Съежившийся Летягин жалким шагом отправился на свое место. Трофим уже был здесь. Под видом связиста, проводящего новую линию, он ковырялся в стенах, сыпал штукатуркой и поигрывал мягкими согласными в конце слов, однако одобрение у присутствующих вызывал.
Галина, не вставая с места и не поворачивая головы от стола, сказала в частности:
– Летягин, я не хочу из-за вас краснеть. Я делала базовые программы, и люди могут подумать, что система не работает из-за моих ошибок. Я же просила вас три месяца назад: дайте мне среду для проверки, а вы только нагло улыбались в ответ. Но я обошлась без вас, Летягин.
– Смотри-ка, без мужика обошлась. Эх ты, Летягин, лентяй, одним словом. Хватит сидеть на облаке – женщина просит. Ты с ней вечерком поработай, на кнопочки под кофточкой надави, гы-гы, – вклинился Трофим.

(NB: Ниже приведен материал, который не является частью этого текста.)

(** A line whose last token runs to the end of the file without a newline is
    scanned past the end of the buffer [getline] returned: undefined behaviour. *)
Theorem conf_parse_line_no_newline (t : bytes) :
  token_ok t -> fk_conf_parse_line (t ++ [NUL]) = None.
Proof.
  intros Ht. destruct (token_head t Ht) as (x & t' & E & Hx).
  assert (forall l, Forall (fun c => is_blank c || is_end c = false) l -> conf_token l = None) as Hn.
  { intros l Hl. induction Hl as [|c l Hc Hl IH]; [done|]. cbn. by rewrite Hc, IH. }
  pose proof (Hn (t ++ [NUL])) as Htok. destruct Ht as [_ Ht].
  specialize (Htok ltac:(apply Forall_app; split; [done|by repeat constructor])).
  apply orb_false_iff in Hx as [Hx1 Hx2]. pose proof Hx2 as Hx3.
  apply orb_false_iff in Hx3 as [_ Hx3].
  unfold fk_conf_parse_line. rewrite E in *. cbn [app] in *. cbn [conf_parse_loop].
  assert (forall l, conf_skip (x :: l) = Some (x :: l)) as Hsk by (intros l; cbn; by rewrite Hx1).
  rewrite Hx3. change (zlen [] =? FK_CONF_MAX_FIELDS) with false. cbn iota.
  by rewrite Hsk, Hx2, Htok.
Qed.

Lemma conf_parse_line_no_newline_witness : fk_conf_parse_line (lit "dump" ++ [NUL]) = None.
Proof. apply conf_parse_line_no_newline. split; [discriminate|repeat constructor]. Defined.

(** The port directive accepts exactly the ports: on the line [port n] with
    [0 < n < 10^18], the setting becomes [n] when [n <= 65535], and the line is
    rejected with the setting unchanged when [65535 < n <= INT_MAX]; beyond
    [INT_MAX] the text is reduced modulo 2^32 before the check. *)
Theorem conf_port_spec (n : Z) (c : fk_conf) :
  0 < n < 10 ^ 18 ->
  fk_conf_proc_line [lit "port"; dec n] c =
    if (0 <? i32 n) && (i32 n <=? 65535)
    then (FK_CONF_OK, set_port c (i32 n)) else (FK_CONF_ERR, c).
Proof.
  intros Hn. unfold fk_conf_proc_line.
  change (fk_conf_search (lit "port")) with (Some (FkDtv (lit "port") 2 fk_conf_parse_port)).
  cbn [dtv_field_cnt dtv_handler]. change (2 =? zlen [lit "port"; dec n]) with true. cbn [negb].
  unfold fk_conf_parse_port. change (field1 [lit "port"; dec n]) with (dec n).
  rewrite str_is_positive_dec by lia. cbn [Z.eqb].
  assert (atoi (dec n) = i32 n) as ->.
  { unfold atoi, strtol. destruct (dec_head n ltac:(lia)) as (d & l & Hd & Hr & _).
    pose proof (digits_val_dec n ltac:(lia)) as Hv. rewrite Hd in *.
    rewrite skip_space_digit by (apply is_digit_digit; lia).
    rewrite !ascii_eqb_false by (apply digit_not; [lia|vm_compute; auto]).
    rewrite Hv. f_equal. lia. }
  destruct (0 <? i32 n) eqn:E1; destruct (i32 n <=? 65535) eqn:E2; cbn [andb].
  - replace (i32 n <=? 0) with false by (symmetry; apply Z.leb_gt; bool_lia).
    replace (65535 <? i32 n) with false by (symmetry; apply Z.ltb_ge; bool_lia). cbn.
    unfold u16. rewrite Z.mod_small by bool_lia. done.
  - replace (65535 <? i32 n) with true by (symmetry; apply Z.ltb_lt; bool_lia).
    rewrite orb_true_r. done.
  - replace (i32 n <=? 0) with true by (symmetry; apply Z.leb_le; bool_lia). done.
  - replace (i32 n <=? 0) with true by (symmetry; apply Z.leb_le; bool_lia). done.
Qed.
Lemma wp_conn_add_rsp len text w :
  wbuf_inv (c_wbuf (w_conn w)) -> 0 <= len <= RSP_MAX ->
  wp (conn_add_rsp len text) (rsp_post w (rsp_cells len text)) w.
Proof.
  intros [W Hh Hl] Hn. unfold wp, conn_add_rsp, RSP_MAX, WBUF_HIGHWAT_MAX in *.
  destruct (alloc_spec (c_wbuf (w_conn w)) len W ltac:(lia) ltac:(lia))
    as (W' & Hp & Hh' & Hroom & Hsame & Hb & Hup).
  set (b := fk_buf_alloc _ _) in *. clearbody b.
  assert (wbuf_inv b) as Hinv by (split; unfold RSP_MAX, WBUF_HIGHWAT_MAX; [done|lia|lia]).
  destruct (fk_buf_free_len b <? len) eqn:E.
  - exists b. split; [done|]. split_and!; [done|done|done|]. right. split_and!; [done| |].
    + exists []. split; [apply prefix_nil|]. by rewrite app_nil_r.
    + destruct (decide (blen (c_wbuf (w_conn w)) < highwat (c_wbuf (w_conn w)))) as [Hlt|];
        [|lia]. specialize (Hroom Hlt). lia.
  - fold (rsp_cells len text).
    assert (zlen (rsp_cells len text) = len) as Hc
      by (apply zlen_ztake; rewrite zlen_snprintf_block; lia).
    exists (fk_buf_append b (rsp_cells len text)).
    split; [unfold fk_buf_append; by rewrite Hc|].
    assert (zlen (rsp_cells len text) <= fk_buf_free_len b) as Hroom' by lia.
    split_and!; [|done|done|left; split; [done|by rewrite payload_append, Hp]].
    destruct Hinv as [_ H1 H2]. split; [by apply append_wf|done|done].
Qed.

Зардевшись, незамужняя Галина принялась нервно рыться в бумагах.
Лукреция Андреевна, подскочив к Летягину, сказала в частности:
– У сектора от вас одни неприятности. У нас от вас голова болит...
– Ну, что ты, бабуля, расстроилась, «вас-нас». Скоро уже на пенсию, – подбодрил ее Трофим. – Везет же. С утреца самоварчик поставишь, чайку сообразишь, да и на печку – попотеть. В обед стопочку смородиновки примешь... И так далее. Глядишь, уже и до могилки добралась. «И никто-оо не узнает...»
Лукреция Андреевна стала серой мышкой и, пискнув, юркнула на место. Но давно уже звучал язвительный хор других коллег.
Летягин не различал слов, до него доходил только их общий смысл: «ни на что не способен», «виновен». Эти два смысла, сливаясь, рождали картину: выжженный солнцем карьер, Летягин, задыхаясь от пыли, долбит неподатливую скальную породу, и осколки камня жалят ему лицо.
– Ну-ка, малый, сходи в сортир. А потом расскажешь, что там на стенках прочитал, – летягинский стол поплыл куда-то, Трофим добирался до последнего не облупленного им куска стены.
– Сделай максимум полезного, выйди вон, – дружно тявкнули сослуживцы на затравленного.
Летягин пошел вон, унылый, как одногорбый верблюд. Вслед за ним выскочил Трофим.
– Далеко не убегай, сейчас будет опера, действие первое, либретто народное, – он аккуратненько приоткрыл дверь сектора, – я тебе маленькую накачку сделаю, чтобы твой глаз заострился и увидел все как есть.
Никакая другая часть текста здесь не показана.